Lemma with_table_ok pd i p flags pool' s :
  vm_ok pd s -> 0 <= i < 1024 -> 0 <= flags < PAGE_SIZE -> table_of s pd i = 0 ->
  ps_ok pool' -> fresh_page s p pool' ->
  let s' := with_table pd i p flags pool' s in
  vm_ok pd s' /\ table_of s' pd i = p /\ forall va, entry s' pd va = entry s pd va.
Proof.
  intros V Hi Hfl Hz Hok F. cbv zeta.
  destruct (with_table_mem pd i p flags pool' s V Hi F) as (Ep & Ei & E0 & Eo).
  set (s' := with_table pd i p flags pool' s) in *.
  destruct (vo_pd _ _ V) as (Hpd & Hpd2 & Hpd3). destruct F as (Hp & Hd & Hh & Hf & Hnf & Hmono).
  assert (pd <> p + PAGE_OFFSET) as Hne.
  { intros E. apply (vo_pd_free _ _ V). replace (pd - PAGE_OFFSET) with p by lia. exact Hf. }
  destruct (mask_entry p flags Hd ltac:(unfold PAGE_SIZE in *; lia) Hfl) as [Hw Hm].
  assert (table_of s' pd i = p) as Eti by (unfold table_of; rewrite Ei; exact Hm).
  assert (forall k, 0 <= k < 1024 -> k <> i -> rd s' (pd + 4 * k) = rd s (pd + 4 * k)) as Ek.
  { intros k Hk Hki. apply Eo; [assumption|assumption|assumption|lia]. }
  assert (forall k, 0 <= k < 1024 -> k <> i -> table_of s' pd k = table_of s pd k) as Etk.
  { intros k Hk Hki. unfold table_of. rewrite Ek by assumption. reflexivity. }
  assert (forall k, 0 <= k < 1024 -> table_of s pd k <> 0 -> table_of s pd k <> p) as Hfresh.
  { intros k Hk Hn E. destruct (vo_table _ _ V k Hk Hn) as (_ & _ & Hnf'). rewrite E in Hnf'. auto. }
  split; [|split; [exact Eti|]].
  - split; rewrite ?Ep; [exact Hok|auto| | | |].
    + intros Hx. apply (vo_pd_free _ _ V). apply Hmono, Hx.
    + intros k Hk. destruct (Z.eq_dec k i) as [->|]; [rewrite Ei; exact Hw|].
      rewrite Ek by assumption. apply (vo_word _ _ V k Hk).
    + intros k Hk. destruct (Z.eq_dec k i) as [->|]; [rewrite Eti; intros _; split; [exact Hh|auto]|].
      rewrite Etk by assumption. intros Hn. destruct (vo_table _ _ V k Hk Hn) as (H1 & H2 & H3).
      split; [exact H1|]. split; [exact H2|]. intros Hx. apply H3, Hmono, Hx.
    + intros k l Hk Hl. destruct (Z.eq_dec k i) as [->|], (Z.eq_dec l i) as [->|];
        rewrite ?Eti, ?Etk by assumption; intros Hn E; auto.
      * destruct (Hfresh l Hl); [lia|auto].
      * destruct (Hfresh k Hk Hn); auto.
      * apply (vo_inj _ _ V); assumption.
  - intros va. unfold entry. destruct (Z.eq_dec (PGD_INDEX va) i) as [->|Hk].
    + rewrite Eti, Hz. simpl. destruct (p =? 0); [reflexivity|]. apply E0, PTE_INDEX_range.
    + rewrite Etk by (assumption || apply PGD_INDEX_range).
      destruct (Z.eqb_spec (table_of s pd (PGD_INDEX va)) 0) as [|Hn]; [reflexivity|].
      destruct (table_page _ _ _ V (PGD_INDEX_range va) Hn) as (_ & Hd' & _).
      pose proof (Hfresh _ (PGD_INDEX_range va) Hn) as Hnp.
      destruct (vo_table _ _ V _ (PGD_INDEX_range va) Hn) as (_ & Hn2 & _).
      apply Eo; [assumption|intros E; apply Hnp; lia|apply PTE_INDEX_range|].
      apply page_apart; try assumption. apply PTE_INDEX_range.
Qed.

PROBLEM DETAILS:
Starting at the first line of the material above, reproduce each line exactly up to and including the line with "assert (table_of s'".

EXPECTED OUTPUT:
Lemma with_table_ok pd i p flags pool' s :
  vm_ok pd s -> 0 <= i < 1024 -> 0 <= flags < PAGE_SIZE -> table_of s pd i = 0 ->
  ps_ok pool' -> fresh_page s p pool' ->
  let s' := with_table pd i p flags pool' s in
  vm_ok pd s' /\ table_of s' pd i = p /\ forall va, entry s' pd va = entry s pd va.
Proof.
  intros V Hi Hfl Hz Hok F. cbv zeta.
  destruct (with_table_mem pd i p flags pool' s V Hi F) as (Ep & Ei & E0 & Eo).
  set (s' := with_table pd i p flags pool' s) in *.
  destruct (vo_pd _ _ V) as (Hpd & Hpd2 & Hpd3). destruct F as (Hp & Hd & Hh & Hf & Hnf & Hmono).
  assert (pd <> p + PAGE_OFFSET) as Hne.
  { intros E. apply (vo_pd_free _ _ V). replace (pd - PAGE_OFFSET) with p by lia. exact Hf. }
  destruct (mask_entry p flags Hd ltac:(unfold PAGE_SIZE in *; lia) Hfl) as [Hw Hm].
  assert (table_of s' pd i = p) as Eti by (unfold table_of; rewrite Ei; exact Hm).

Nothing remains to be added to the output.